■ **EXERCISE PROMPT**: For the word "ParseCpuset", count the lines below that contain it. Give the number alone.

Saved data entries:
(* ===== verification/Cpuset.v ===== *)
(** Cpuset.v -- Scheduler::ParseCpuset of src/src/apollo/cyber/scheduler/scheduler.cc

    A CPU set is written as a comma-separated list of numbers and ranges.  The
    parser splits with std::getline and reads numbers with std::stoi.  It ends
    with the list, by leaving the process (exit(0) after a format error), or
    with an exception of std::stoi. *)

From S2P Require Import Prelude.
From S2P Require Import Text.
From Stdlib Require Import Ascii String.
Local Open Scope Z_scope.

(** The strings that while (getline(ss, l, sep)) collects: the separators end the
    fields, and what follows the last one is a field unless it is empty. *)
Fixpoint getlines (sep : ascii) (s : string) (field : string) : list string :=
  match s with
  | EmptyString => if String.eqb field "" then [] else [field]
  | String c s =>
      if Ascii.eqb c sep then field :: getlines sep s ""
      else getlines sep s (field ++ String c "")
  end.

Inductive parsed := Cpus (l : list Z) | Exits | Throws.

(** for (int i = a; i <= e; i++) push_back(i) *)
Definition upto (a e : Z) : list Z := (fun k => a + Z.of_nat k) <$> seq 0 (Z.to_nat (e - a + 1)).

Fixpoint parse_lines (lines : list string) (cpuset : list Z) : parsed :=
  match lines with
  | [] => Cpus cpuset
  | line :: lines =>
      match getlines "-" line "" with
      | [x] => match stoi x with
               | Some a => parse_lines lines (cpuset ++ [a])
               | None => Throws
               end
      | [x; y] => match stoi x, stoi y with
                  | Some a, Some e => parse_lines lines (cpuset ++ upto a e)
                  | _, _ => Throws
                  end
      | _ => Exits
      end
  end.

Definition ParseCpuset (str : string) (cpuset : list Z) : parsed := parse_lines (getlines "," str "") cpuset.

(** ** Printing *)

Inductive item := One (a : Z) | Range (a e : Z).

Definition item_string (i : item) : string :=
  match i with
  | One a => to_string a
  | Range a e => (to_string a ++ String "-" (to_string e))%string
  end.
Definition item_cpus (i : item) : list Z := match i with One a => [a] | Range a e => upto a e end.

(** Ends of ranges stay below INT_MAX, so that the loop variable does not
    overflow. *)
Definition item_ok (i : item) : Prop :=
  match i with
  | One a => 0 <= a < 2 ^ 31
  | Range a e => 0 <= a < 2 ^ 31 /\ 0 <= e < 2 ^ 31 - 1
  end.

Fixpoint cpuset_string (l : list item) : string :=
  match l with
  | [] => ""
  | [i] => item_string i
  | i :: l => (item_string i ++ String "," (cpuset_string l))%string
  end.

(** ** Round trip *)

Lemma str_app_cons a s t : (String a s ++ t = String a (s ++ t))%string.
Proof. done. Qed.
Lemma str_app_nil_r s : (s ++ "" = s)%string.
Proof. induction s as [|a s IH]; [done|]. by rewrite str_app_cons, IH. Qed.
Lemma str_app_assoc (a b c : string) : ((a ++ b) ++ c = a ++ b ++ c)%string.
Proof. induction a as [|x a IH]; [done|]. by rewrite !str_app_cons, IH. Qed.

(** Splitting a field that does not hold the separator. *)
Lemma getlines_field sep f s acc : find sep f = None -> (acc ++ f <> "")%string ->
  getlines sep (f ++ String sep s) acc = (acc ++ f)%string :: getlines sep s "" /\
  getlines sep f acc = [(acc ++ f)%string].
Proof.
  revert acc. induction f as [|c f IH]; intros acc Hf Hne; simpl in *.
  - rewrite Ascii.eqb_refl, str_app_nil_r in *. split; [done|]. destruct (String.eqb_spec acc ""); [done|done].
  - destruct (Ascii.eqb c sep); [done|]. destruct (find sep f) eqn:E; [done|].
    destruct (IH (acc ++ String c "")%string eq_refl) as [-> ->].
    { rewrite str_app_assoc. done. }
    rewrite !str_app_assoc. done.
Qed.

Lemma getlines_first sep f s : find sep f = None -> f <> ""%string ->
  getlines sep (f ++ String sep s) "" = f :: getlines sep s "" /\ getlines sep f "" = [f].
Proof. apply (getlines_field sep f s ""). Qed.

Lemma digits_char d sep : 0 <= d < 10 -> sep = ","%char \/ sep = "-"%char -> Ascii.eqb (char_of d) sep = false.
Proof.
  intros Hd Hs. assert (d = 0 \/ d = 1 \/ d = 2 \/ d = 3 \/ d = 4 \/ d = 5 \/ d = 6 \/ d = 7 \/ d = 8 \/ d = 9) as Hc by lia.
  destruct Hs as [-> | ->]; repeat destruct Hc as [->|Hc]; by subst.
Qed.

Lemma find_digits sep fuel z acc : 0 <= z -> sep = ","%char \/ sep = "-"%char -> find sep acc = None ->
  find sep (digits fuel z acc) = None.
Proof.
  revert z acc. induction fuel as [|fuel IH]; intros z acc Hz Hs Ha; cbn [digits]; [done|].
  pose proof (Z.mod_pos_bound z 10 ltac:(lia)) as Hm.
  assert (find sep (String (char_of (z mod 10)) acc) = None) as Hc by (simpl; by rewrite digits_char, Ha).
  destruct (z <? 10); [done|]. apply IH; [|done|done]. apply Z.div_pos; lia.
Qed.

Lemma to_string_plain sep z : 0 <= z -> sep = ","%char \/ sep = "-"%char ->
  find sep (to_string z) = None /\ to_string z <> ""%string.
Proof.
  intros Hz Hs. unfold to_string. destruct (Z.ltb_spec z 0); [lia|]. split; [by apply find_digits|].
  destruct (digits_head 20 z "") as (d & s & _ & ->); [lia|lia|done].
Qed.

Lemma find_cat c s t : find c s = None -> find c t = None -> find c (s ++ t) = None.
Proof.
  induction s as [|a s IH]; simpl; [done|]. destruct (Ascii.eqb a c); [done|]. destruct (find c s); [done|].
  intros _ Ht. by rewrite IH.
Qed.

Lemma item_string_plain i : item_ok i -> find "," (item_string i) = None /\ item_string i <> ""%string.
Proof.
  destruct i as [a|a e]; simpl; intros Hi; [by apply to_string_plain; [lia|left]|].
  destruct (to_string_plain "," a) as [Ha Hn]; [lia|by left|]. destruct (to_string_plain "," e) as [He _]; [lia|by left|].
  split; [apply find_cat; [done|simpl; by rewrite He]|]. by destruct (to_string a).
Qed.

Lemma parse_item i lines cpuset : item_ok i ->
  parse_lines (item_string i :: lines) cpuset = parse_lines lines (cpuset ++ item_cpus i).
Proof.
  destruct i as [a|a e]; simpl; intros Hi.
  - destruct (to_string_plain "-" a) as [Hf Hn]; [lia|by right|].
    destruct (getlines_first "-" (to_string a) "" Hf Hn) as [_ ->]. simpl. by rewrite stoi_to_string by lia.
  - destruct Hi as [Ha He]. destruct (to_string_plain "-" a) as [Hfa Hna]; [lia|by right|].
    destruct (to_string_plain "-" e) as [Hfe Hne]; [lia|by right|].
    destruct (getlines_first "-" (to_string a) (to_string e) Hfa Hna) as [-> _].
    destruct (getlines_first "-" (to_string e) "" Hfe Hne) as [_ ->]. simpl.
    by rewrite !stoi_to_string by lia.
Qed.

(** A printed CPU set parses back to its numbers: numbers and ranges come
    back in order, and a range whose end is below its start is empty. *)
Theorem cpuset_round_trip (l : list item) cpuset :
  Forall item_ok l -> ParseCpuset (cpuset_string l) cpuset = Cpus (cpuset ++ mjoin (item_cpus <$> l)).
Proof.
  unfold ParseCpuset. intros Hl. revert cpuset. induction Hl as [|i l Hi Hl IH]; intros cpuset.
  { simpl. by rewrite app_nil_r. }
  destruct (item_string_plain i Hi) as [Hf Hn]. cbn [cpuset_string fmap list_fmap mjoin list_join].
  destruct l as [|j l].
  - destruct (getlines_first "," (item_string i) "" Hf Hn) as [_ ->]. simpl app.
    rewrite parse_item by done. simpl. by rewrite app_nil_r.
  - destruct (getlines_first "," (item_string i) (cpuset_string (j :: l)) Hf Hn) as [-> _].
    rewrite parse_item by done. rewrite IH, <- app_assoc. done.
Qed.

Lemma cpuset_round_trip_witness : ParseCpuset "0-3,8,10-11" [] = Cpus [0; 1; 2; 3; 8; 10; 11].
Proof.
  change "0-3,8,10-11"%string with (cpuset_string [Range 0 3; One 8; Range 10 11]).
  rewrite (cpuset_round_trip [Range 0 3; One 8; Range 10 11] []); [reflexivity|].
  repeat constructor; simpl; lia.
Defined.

■ **SOLUTION BELOW**: 5